- German DVD cover
- ロビンフッドの大冒険
- Directed by: Kōichi Mashimo
- Music by: Yasunori Iwasaki
- Countries of origin: Japan Italy
- Original language: Japanese
- No. of episodes: 52

Production
- Executive producers: Kenichi Murakami Hideo Ihara
- Producers: Ippei Kuri Kouki Narushima Masaaki Motomura
- Animator: Tatsunoko Production
- Production companies: NHK Mondo TV

Original release
- Network: NHK-BS2 (Japan)
- Release: July 28, 1990 – October 28, 1991
- Network: Canale 5 (Italy)
- Release: December 23, 1991 – December 23, 1992

= Robin Hood (1990 TV series) =

Italian-Japanese anime

Robin Hood (ロビンフッドの大冒険, Robin Fuddo no Daibōken, lit. "Robin Hood's Great Adventure") is a Japanese-Italian anime series produced by Tatsunoko Production, Mondo TV and NHK. In "Robin Hood's Great Adventure", Robin and his allies are mostly pre-teens.

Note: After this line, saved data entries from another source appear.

Lemma settle_body_ledger amb now id m source recovery s s' r :
  ledger_inv s → strip now ≠ "" → settles_plainly s id m →
  settle_body page_size hard_limit json_dumps amb now new_nonce id m source recovery s = (s', r) →
  match r with
  | Ok (d, fs) => (ledger_inv s' ∧ fewer_active s s') ∧ fs = []
  | Err e => recovery = false → is_limit_error e = true →
      ∃ row, usage_reservations s !! id = Some row ∧ settlement_usage m row = Err e
  end.
Proof.
  intros [Hok Hsync Hw] Hnow Hplain E. unfold settle_body in E. rewrite reading_bind in E.
  unfold get_resource_usage_reservation in E.
  destruct (usage_reservations s !! id) as [row|] eqn:Hrow; [|by injection E as _ <-].
  pose proof (tb_usage _ Hok id row Hrow) as Hrok. destruct (Hrok) as [_ Hdec].
  rewrite Hdec, res_bind_ok in E. pose proof (decode_ok row Hdec) as (Hru & _).
  destruct (is_active row) eqn:Ha; cbn [negb] in E; [|injection E as <- <-; split; [split; [done|by intros ???]|done]].
  rewrite lift_bind in E. destruct (settlement_usage m row) as [d|e] eqn:Hd; [|injection E as _ <-; eauto].
  destruct (Hplain row d Hrow Ha Hd) as [Hdisc Hres]. destruct (settlement_usage_le m row d Hru Hd) as [Hud Hle].
  set (s2 := set_usage_reservations <[id := settled_row row m d now]> s).
  assert (Hset : settle_resource_usage_reservation id (settlement_status m) d now s = (s2, Ok true))
    by (unfold settle_resource_usage_reservation; by rewrite Hrow, Ha).
  unfold mbind at 1, M_bind at 1 in E. rewrite Hset in E. cbn [negb] in E.
  assert (Hok2 : tables_ok s2) by (apply tables_usage_row; [done|by apply settled_row_ok]).
  assert (Hact : active_rows s ≡ₚ row :: active_rows s2) by (apply active_settled; [done|done|by destruct m]).
  assert (Hl2 : ledger_inv s2).
  { split; [done| |].
    - by apply (envelope_synced s s2).
    - by apply (envelope_within_less s s2 row). }
  assert (Hfew : fewer_active s s2) by (by eapply fewer_settled).
  destruct (_is_zero d) eqn:Hz; [by injection E as <- <-|].
  assert (Hfit : ∀ l, chain_at (processes (base s2)) (ur_pid row) l → along (fits s2 (universe s2) d) None l).
  { intros l Hl. apply along_intro; [by apply (chain_pids_NoDup l (ur_pid row) s2)|].
    apply (envelope_fits s s2 row); try done. apply universe_covers. }
  unfold mbind at 1, M_bind at 1, charge_and_kill in E. rewrite lift_bind in E.
  assert (Hco : _coerce_usage (UsageObject d) = Ok d) by (cbn; unfold _validate_usage; by rewrite Hud).
  rewrite Hco, Hz in E. cbn [negb] in E. unfold mbind at 1, M_bind at 1 in E.
  destruct (charge_durably page_size hard_limit amb now (ur_pid row) d source recovery (negb recovery) s2) as [s3 [ex|e]] eqn:Ec.
  - destruct (charge_fitting page_size hard_limit Hpage amb now (ur_pid row) d source recovery (negb recovery) s2 s3 ex Hl2 Hud Hdisc)
      as (-> & Hl3 & Hur & _); [by intros _|done|]. injection E as <- <-. split; [|done]. split; [done|]. intros i x. rewrite Hur. apply Hfew.
  - injection E as <- <-. intros -> Herr. exfalso.
    pose proof (charge_durably_quiet amb now (ur_pid row) d source s2 s3 e Hok2 Hud Hdisc Hfit Ec). congruence.
Qed.

(** No finalization is left to run after the commit. *)
Lemma settle_run amb now finalizer notifier id m source recovery s s' r :
  ledger_inv s → strip now ≠ "" → settles_plainly s id m →
  _settle_usage_reservation page_size hard_limit json_dumps amb now new_nonce finalizer notifier id m source recovery s = (s', r) →
  ∃ x, unit_of_work (settle_body page_size hard_limit json_dumps amb now new_nonce id m source recovery) s = (s', x)
    ∧ r = fst <$> x.
Proof.
  intros Hl Hnow Hplain E. unfold _settle_usage_reservation in E.
  unfold mbind at 1, M_bind at 1 in E.
  destruct (unit_of_work (settle_body page_size hard_limit json_dumps amb now new_nonce id m source recovery) s)
    as [s1 [[d fs]|e]] eqn:Eu.
  - pose proof Eu as Eb. rewrite unit_of_work_Ok in Eb. apply settle_body_ledger in Eb as [_ ->]; [|done..].
    injection E as <- <-. eauto.
  - injection E as <- <-. eauto.
Qed.

Lemma settle_ledger amb now finalizer notifier id m source recovery s s' r :
  ledger_inv s → strip now ≠ "" → settles_plainly s id m →
  _settle_usage_reservation page_size hard_limit json_dumps amb now new_nonce finalizer notifier id m source recovery s = (s', r) →
  ledger_inv s' ∧ fewer_active s s'.
Proof.
  intros Hl Hnow Hplain E. destruct (settle_run _ _ _ _ _ _ _ _ _ _ _ Hl Hnow Hplain E) as ([[d fs]|e] & Eu & _).
  - rewrite unit_of_work_Ok in Eu. by apply settle_body_ledger in Eu as [? _].
  - apply unit_of_work_Err in Eu as (t & s2 & _ & ->). split; [by apply ledger_takeover|by intros ???].
Qed.

(** *** Recovery *)

(** What every active envelope can charge at most is discrete and reservable. *)
Definition plain_rows (s : RStore) : Prop := ∀ id row,
  usage_reservations s !! id = Some row → is_active row = true →
  discrete (_maximum_charge_usage row)
  ∧ ∀ f, relevant (_nonzero_fields (_maximum_charge_usage row)) f = true → reservable f = true.

Lemma plain_settles s id (release : bool) : plain_rows s → settles_plainly s id (if release then Release else ChargeMaximum).
Proof.
  intros Hp row d Hr Ha. destruct release; cbn [settlement_usage]; intros [= <-]; [|by apply (Hp id)].
  split; intros f Hf; [by destruct f|destruct f; vm_compute in Hf; discriminate Hf].
Qed.

Lemma plain_fewer s s' : fewer_active s s' → plain_rows s → plain_rows s'.
Proof. intros Hf Hp id row Hr Ha. apply (Hp id); [by apply Hf|done]. Qed.

Lemma recover_records_ledger amb now finalizer notifier total sample records s s' r :
  ledger_inv s → strip now ≠ "" → plain_rows s →
  recover_records page_size hard_limit json_dumps amb now new_nonce finalizer notifier total sample records s = (s', r) →
  ledger_inv s' ∧ plain_rows s'.
Proof.
  intros Hl Hnow. revert total sample s Hl. induction records as [|row records IH]; intros total sample s Hl Hp; cbn [recover_records].
  { by intros [= <- _]. }
  rewrite reading_bind. intros E. unfold mbind at 1, M_bind at 1 in E.
  destruct (_settle_usage_reservation _ _ _ _ _ _ _ _ _ _ _ _ s) as [s1 x] eqn:E1.
  destruct (settle_ledger _ _ _ _ _ _ _ _ _ _ _ Hl Hnow (plain_settles _ _ _ Hp) E1) as [Hl1 Hf].
  pose proof (plain_fewer _ _ Hf Hp) as Hp1. destruct x as [x|e]; [by eapply IH|by injection E as <- _].
Qed.

Lemma recover_pages_ledger amb now finalizer notifier fuel after total sample s s' r :
  ledger_inv s → strip now ≠ "" → plain_rows s →
  recover_pages page_size hard_limit json_dumps amb now new_nonce finalizer notifier fuel after total sample s = (s', r) →
  ledger_inv s'.
Proof.
  intros Hl Hnow. revert after total sample s Hl. induction fuel as [|n IH]; intros after total sample s Hl Hp; cbn [recover_pages].
  { by intros [= <- _]. }
  rewrite reading_bind. destruct (next_page _ _ _ s) as [page|e]; [|by intros [= <- _]].
  intros E. unfold mbind at 1, M_bind at 1 in E.
  destruct (recover_records _ _ _ _ _ _ _ _ _ _ _ s) as [s1 x] eqn:E1.
  destruct (recover_records_ledger _ _ _ _ _ _ _ _ _ _ Hl Hnow Hp E1) as [Hl1 Hp1].
  destruct x as [x|e]; [|by injection E as <- _]. destruct (next_cursor page); [by eapply IH|by injection E as <- _].
Qed.

Lemma recover_ledger amb now finalizer notifier fuel lease s s' r :
  ledger_inv s → strip now ≠ "" → plain_rows s →
  recover_usage_reservations page_size hard_limit json_dumps amb now new_nonce finalizer notifier fuel lease s = (s', r) →
  ledger_inv s'.
Proof.
  intros Hl Hnow Hp E. unfold recover_usage_reservations in E. rewrite lift_bind in E.
  destruct lease as [[]|e]; [|by injection E as <- _]. unfold mbind at 1, M_bind at 1 in E.
  destruct (recover_pages _ _ _ _ _ _ _ _ _ _ _ _ s) as [s1 x] eqn:E1.
  pose proof (recover_pages_ledger _ _ _ _ _ _ _ _ _ _ _ Hl Hnow Hp E1) as Hl1.
  destruct x as [x|e]; [|by injection E as <- _]. by apply lift_run in E as [-> _].
Qed.

End Operations.

(** ** Writes that keep the ledger's columns *)

Definition ledger_columns (row : AgentProcess) : option string * ResourceBudget * ResourceUsage :=
  (parent_pid row, resource_budget row, resource_usage row).

Lemma ledger_same_columns s s' :
  (∀ q, option_map ledger_columns (processes (base s') !! q) = option_map ledger_columns (processes (base s) !! q)) →
  reservations s' = reservations s → usage_reservations s' = usage_reservations s → store_inv (base s') →
  ledger_inv s → ledger_inv s'.
Proof.
  intros Hcol Hr Hu Hinv [Hok Hsync Hw].
  assert (Hrow : ∀ q row', processes (base s') !! q = Some row' →
    ∃ row, processes (base s) !! q = Some row ∧ ledger_columns row' = ledger_columns row).
  { intros q row' Hq. specialize (Hcol q). rewrite Hq in Hcol.
    destruct (processes (base s) !! q) as [row|]; [|done]. exists row. split; [done|]. cbn [option_map] in Hcol. congruence. }
  assert (Ht : same_tree s s').
  { intros q. specialize (Hcol q). destruct (processes (base s') !! q), (processes (base s) !! q); try done.
    cbn in *. by injection Hcol as -> _ _. }
  assert (Hok' : tables_ok s').
  { split; rewrite ?Hr, ?Hu; [done|by apply (forest_same s), Hok| |apply Hok|apply Hok].
    intros q row' Hq. destruct (Hrow q row' Hq) as (row & Hq' & [= _ -> ->]). by apply (tb_rows _ Hok q). }
  assert (Hsh : ∀ a c f, share_of s' a c f = share_of s a c f) by (intros; unfold share_of; by rewrite Hr).
  split; [done| |].
  - intros a c f crow Hf Hres. rewrite Hsh. intros Hpos Hc. destruct (Hrow c crow Hc) as (row & Hq' & [= -> -> ->]).
    by apply (Hsync a c f row).
  - intros q row' f L Hf Hq. destruct (Hrow q row' Hq) as (row & Hq' & [= _ -> ->]). intros HL.
    rewrite (claims_cover s' Hok' (universe s') (universe s)); [|done|apply universe_covers|].
    2: { apply (covers_mono s s'); [|by rewrite Hr|apply universe_covers]. intros p. by apply same_tree_some. }
    rewrite (claims_same s s') by done. by apply (Hw q row).
Qed.

Section History.
Variables page_size hard_limit : nat.
Hypothesis Hpage : 0 < page_size ≤ hard_limit.
Context `{ExecEvidence}.
Variable json_dumps : list (string * json) → string.
Variable new_nonce : string → string.
Hypothesis post_exec_quiet : ∀ s amb pm process current rev,
  quiet (post_exec_completion_check s amb pm process current rev).

Lemma setattrs_columns patch row :
  forallb (fun i => match i with SetParentPid _ | SetResourceBudget _ | SetResourceUsage _ => false | _ => true end) patch = true →
  ledger_columns (foldl setattr row patch) = ledger_columns row.
Proof.
  revert row. induction patch as [|i patch IH]; intros row Hp; [done|]. cbn in Hp. apply andb_true_iff in Hp as [Hi Hp].
  cbn [foldl]. rewrite IH by done. by destruct i.
Qed.

(** A typed transition keeps the columns of every row. *)
Lemma transition_columns amb now p st rev est esg w o msg control allowed reason b b' r :
  store_inv b →
  apply_process_state_transition json_dumps amb now p st rev est esg w o msg control allowed reason b = (b', r) →
  store_inv b' ∧ ∀ q, option_map ledger_columns (processes b' !! q) = option_map ledger_columns (processes b !! q).
Proof.
  intros Hinv E.
  pose proof (transition_preserves json_dumps _ _ _ _ _ _ _ _ _ _ _ _ _ _ _ _ Hinv E) as Hle.
  split; [by apply (le_inv _ _ Hle)|]. destruct r as [x|e].
  2: { intros q. assert (Hclean : ∃ t, b' = set_takeover t b) by (by eapply err_clean_transition). by destruct Hclean as [t ->]. }
  unfold apply_process_state_transition in E.
  apply M_bind_Ok in E as ([] & ? & Hx & E). apply lift_run in Hx as [-> _].
  apply M_bind_Ok in E as ([] & ? & Hx & E). apply lift_run in Hx as [-> _].
  apply M_bind_Ok in E as (found & ? & Hg & E). apply get_process_Ok in Hg as [-> ->].
  destruct (processes b !! p) as [old|] eqn:Hp; [|done].
  apply M_bind_Ok in E as ([] & ? & Hx & E). apply lift_run in Hx as [-> _].
  fold (transition_patch json_dumps st w o msg old) in E.
  assert (Hpatch : ∃ amb' est', _patch_process amb' now p (transition_patch json_dumps st w o msg old) rev est' true b = (b', Ok x)).
  { destruct control; cbn [negb] in E; [|eauto].
    do 3 (apply M_bind_Ok in E as (? & ? & Hx & E); apply lift_run in Hx as [-> _]). eauto. }
  destruct Hpatch as (amb' & est' & Hpatch).
  apply patch_Ok in Hpatch as (cur & Hcur & _ & _ & Hu & Hpid); [|done]. rewrite Hp in Hcur. injection Hcur as <-.
  apply update_Ok in Hu as (cur & gen & owner & lease & t & Hcur & _ & _ & -> & _).
  destruct (patched_keys now (transition_patch json_dumps st w o msg old) old) as [Hk _].
  rewrite Hk, Hpid, Hp in Hcur. injection Hcur as <-.
  intros q. rewrite committed_lookup, Hk, Hpid. destruct (decide (q = p)) as [->|]; [|done]. by rewrite Hp.
Qed.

The series is based on Alexandre Dumas' translations of Pierce Egan the Younger's Robin Hood and Little John (1838).

==Plot==
Robin's palace is burned to ashes by the order of Alwyn, the Baron of Nottingham. Robin and his cousins Will, Winifred and Jenny flee into the Sherwood Forest, hoping to escape persecution. At the Sherwood Forest, they meet and befriend other bandits led by Little John, who dubs himself Big John early in the series. Together, Robin and the bandits must stop Baron Alwyn's persecutions and greed, as well as to prevent the greedy and fat Bishop Hartford from adopting (marrying, in the Japanese version) Marian Lancaster and obtaining her family's wealth.

==Characters==

===Protagonists===

- Robert Huntington, aka Robin Hood (voiced by Kazue Ikura) – The heir to the noble family of Huntington, he is forced to flee and hide at the Sherwood Forest when his home is burnt down and his parents assassinated. In the forest, he and his cousins meet Little John and his gang. Robin is an archer. Twice throughout the series, he shoots an apple from a long distance. In most episodes, there is a showy scene of Robin arming and drawing his bow, firing a decisive shot. The outcome of the decisive shot varies by episodes, ranging from spectacular embarrassment to epic success. Robin is not particularly bright. The series' favorite method of helping Robin out of his predicament is the deus ex machina device.
- Marian Lancaster (voiced by Naoko Matsui) – The descendant of the noble Lancaster family, she is to be adopted by the greedy bishop Hartford. She wears a golden, cross-shaped pendant that bears that symbol of her family and was her mother's prized possession. The pendant often precipitates supernatural phenomena. Marian is especially notable throughout the series for her character development.
- Will Scarlet (voiced by Yuko Mita), Robin's sidekick who has two sisters
- Friar Tuck (voiced by Kenichi Ogata) – An old monk, he lives on the edge of the Sherwood Forest and helps Robin to whatever meager extent he can. A recurring gag is Friar Tuck's repeated attempts at inventing flying machines that don't work.
- Little John (voiced by Bin Shimada) – The leader of a group of bandits, who were forced to hide out in Sherwood Forest to avoid forced labor, he has a love interest in Winifred. He is not a reliable ally because of his temperament, but Robin does not have the luxury of choosing his allies.
- Much (voiced by Mayumi Tanaka), Little John's right-hand man
- Winifred Scarlet (voiced by Maria Kawamura), Robin's cousin and Will's older sister
- Jenny Scarlet, (Barbara in the Japanese version, voiced by Sayuri Iketmoto), Robin's cousin, and Will's younger sister
- King Richard the Lionheart (voiced by Mugihito), the king of England

===Antagonists and supporting characters===

The 1990 edition of Robin Hood has flipping antagonists into Robin's supporters.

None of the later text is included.